Dataset content
● ● ● ●

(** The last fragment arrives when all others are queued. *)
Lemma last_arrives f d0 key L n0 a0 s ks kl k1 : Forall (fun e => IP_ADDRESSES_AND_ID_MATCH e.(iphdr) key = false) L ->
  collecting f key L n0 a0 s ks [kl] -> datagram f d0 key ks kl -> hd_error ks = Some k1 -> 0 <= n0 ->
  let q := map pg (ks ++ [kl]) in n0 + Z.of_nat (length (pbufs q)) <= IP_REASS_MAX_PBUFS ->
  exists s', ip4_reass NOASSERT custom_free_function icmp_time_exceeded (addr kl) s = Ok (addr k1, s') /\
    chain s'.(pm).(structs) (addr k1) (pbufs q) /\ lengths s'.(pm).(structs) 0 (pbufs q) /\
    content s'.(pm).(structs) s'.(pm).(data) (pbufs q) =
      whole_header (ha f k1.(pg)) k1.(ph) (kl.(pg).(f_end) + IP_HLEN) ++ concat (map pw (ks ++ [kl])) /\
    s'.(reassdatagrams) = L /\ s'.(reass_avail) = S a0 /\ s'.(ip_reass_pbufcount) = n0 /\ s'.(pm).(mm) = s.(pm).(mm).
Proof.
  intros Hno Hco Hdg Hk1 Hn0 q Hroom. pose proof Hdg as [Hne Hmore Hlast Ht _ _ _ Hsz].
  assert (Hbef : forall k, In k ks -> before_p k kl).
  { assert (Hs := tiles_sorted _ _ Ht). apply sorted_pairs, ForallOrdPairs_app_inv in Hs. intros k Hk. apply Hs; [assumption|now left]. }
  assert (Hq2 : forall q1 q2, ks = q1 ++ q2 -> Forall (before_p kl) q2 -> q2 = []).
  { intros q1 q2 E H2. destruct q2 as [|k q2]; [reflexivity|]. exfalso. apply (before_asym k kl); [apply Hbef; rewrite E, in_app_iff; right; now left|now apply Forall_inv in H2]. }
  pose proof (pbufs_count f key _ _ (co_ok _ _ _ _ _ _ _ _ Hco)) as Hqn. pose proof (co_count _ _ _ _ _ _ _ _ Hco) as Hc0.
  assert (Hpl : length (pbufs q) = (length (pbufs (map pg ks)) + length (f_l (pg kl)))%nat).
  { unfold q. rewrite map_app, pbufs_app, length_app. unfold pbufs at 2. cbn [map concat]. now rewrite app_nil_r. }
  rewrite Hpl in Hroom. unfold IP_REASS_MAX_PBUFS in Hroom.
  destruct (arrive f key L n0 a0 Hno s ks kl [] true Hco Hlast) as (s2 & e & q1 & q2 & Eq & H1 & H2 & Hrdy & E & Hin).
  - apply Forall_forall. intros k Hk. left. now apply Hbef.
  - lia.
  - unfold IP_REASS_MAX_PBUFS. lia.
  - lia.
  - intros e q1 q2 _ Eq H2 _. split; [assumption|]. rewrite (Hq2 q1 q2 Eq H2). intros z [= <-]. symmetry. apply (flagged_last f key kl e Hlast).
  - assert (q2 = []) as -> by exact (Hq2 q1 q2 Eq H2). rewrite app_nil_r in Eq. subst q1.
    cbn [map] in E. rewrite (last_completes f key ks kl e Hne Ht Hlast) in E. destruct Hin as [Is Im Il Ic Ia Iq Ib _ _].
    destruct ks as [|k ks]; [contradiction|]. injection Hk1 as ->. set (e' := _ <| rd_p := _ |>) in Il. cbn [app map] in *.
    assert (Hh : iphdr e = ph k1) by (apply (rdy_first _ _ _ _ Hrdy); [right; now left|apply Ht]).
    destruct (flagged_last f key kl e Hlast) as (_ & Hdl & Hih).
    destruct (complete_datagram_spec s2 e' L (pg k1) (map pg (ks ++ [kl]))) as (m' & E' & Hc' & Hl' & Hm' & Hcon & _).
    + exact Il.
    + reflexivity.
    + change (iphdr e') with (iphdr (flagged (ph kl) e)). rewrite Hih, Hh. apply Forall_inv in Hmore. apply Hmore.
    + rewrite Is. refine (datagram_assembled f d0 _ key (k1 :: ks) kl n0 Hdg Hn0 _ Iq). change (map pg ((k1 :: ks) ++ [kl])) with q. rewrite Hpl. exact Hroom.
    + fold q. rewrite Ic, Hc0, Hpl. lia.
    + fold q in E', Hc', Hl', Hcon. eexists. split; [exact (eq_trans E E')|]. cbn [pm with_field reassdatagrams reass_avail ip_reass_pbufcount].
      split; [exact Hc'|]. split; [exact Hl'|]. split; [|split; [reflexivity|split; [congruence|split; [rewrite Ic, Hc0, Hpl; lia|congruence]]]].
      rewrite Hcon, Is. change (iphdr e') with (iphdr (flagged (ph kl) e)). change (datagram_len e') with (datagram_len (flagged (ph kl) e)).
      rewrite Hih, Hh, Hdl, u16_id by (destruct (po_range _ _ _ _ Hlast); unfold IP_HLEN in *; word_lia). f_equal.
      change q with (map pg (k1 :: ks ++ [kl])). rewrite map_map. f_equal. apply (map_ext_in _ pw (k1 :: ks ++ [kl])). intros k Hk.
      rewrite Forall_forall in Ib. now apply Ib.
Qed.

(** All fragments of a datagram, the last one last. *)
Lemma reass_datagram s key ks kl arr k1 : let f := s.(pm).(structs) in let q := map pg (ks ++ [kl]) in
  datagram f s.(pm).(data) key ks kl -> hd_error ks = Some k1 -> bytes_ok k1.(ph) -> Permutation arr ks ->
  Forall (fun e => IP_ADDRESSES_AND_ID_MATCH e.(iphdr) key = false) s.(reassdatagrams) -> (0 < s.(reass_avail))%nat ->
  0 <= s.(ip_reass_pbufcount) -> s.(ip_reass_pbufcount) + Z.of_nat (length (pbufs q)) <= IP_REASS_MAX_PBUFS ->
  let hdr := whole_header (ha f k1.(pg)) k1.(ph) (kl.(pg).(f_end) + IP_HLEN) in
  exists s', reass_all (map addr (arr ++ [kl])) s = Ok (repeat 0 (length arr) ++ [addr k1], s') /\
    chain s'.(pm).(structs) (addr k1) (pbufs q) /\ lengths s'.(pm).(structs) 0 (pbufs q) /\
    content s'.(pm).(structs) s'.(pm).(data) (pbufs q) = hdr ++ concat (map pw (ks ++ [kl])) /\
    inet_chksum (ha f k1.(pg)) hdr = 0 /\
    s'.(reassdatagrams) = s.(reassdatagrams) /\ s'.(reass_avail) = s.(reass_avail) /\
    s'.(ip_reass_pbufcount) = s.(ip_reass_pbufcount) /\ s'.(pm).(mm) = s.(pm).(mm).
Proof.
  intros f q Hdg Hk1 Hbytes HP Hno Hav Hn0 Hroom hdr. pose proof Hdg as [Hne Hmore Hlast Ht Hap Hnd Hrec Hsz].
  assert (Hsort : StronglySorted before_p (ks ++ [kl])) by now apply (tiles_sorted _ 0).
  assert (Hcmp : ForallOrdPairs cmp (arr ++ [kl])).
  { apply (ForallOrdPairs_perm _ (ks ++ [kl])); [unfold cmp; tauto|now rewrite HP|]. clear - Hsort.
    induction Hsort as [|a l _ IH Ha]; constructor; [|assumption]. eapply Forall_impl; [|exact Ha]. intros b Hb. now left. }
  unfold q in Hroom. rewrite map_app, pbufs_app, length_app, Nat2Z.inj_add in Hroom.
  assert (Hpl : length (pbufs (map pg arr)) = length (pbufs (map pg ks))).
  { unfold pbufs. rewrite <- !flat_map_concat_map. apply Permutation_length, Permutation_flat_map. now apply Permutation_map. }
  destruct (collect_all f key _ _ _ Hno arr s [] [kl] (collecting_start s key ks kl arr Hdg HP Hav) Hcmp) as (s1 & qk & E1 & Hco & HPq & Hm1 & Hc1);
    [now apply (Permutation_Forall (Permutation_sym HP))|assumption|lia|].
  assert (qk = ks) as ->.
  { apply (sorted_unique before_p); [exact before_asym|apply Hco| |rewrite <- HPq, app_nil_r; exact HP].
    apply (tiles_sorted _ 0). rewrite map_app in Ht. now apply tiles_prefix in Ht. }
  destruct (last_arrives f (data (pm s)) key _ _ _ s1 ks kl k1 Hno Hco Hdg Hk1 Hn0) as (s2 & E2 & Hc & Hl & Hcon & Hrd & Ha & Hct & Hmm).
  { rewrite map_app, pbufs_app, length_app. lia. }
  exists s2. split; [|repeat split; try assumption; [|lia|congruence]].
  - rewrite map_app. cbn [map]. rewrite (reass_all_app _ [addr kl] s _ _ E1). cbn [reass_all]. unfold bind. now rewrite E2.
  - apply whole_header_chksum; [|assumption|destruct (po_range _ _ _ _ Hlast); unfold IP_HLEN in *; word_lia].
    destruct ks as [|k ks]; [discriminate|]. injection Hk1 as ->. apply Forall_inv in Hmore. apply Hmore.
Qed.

● ● ● ●

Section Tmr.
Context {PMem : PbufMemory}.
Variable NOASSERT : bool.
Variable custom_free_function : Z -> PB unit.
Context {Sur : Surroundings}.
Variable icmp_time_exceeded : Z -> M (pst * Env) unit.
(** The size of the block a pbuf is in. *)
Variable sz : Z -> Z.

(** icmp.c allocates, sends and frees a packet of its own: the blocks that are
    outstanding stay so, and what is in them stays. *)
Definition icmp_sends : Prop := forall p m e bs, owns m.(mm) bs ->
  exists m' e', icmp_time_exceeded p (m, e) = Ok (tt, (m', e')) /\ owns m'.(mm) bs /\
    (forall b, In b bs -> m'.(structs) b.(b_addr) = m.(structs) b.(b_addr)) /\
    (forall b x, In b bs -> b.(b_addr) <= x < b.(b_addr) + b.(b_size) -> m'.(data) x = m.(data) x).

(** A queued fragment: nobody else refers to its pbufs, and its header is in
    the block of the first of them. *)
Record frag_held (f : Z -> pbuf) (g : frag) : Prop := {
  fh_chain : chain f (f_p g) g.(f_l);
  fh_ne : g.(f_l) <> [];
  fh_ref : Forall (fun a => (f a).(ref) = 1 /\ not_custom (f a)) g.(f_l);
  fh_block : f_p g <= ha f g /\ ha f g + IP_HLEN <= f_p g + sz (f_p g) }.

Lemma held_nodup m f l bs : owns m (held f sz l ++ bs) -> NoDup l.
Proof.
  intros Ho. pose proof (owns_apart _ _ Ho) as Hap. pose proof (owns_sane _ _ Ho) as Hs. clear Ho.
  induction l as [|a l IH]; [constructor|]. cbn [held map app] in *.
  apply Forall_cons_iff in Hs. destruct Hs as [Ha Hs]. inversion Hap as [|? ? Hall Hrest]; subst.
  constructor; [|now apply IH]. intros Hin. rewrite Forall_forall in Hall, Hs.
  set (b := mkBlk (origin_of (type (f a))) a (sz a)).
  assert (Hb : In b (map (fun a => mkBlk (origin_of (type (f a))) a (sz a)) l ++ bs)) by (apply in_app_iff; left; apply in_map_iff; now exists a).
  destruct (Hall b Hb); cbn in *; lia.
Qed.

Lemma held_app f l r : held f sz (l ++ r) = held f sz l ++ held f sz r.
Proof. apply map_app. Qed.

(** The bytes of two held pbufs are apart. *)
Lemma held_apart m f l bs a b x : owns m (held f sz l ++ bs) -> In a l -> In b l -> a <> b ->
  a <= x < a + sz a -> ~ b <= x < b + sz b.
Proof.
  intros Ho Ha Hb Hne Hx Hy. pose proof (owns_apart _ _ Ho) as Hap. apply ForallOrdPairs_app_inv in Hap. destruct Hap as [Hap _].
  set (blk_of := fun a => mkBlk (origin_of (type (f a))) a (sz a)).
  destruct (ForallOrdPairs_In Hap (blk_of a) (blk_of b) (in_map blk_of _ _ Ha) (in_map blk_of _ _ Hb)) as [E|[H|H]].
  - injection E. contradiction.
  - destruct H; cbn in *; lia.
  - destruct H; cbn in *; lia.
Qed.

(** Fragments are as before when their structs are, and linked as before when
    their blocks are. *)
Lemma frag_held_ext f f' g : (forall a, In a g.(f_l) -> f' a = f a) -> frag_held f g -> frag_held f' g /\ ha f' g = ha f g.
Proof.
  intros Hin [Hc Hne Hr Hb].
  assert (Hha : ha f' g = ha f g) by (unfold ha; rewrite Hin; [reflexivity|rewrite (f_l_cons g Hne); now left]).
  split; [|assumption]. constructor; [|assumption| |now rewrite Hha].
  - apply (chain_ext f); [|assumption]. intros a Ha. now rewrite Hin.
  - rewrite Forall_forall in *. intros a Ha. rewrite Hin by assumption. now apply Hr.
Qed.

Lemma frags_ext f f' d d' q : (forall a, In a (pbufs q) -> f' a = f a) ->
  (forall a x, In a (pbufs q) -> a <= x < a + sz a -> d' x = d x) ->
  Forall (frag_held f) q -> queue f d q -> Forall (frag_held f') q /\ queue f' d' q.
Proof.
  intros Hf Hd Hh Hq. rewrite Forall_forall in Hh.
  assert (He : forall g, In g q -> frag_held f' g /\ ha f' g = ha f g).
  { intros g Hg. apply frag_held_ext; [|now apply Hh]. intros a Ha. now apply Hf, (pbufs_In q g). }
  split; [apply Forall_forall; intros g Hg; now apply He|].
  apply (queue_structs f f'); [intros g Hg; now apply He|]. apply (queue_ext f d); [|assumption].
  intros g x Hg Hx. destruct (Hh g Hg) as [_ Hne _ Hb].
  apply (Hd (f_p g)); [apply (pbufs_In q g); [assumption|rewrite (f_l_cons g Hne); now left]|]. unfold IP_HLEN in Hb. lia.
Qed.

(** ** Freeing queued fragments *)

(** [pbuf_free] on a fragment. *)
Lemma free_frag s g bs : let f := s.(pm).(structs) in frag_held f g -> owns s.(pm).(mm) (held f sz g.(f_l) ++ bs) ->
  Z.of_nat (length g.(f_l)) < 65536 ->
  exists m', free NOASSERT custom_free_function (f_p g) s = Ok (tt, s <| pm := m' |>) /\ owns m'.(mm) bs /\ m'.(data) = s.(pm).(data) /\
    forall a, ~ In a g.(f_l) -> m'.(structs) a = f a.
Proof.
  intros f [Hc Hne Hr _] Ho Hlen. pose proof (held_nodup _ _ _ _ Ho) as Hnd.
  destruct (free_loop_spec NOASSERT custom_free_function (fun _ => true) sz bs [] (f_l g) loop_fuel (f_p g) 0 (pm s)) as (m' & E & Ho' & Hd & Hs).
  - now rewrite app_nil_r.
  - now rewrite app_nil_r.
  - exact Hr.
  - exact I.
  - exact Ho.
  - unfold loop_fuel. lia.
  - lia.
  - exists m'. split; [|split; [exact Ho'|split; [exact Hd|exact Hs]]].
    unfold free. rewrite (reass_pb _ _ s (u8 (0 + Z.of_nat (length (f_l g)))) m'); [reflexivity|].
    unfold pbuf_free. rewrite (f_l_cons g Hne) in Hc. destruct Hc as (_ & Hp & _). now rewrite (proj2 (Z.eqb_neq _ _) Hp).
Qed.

● ● ● ●

What to produce
The reply should hold only the lines of the listing above starting at the line containing "Proof. apply map_app. Qed." and ending at the line containing "intros Ho Ha", exactly as written.

Response to this task
Proof. apply map_app. Qed.

(** The bytes of two held pbufs are apart. *)
Lemma held_apart m f l bs a b x : owns m (held f sz l ++ bs) -> In a l -> In b l -> a <> b ->
  a <= x < a + sz a -> ~ b <= x < b + sz b.
Proof.
  intros Ho Ha Hb Hne Hx Hy. pose proof (owns_apart _ _ Ho) as Hap. apply ForallOrdPairs_app_inv in Hap. destruct Hap as [Hap _].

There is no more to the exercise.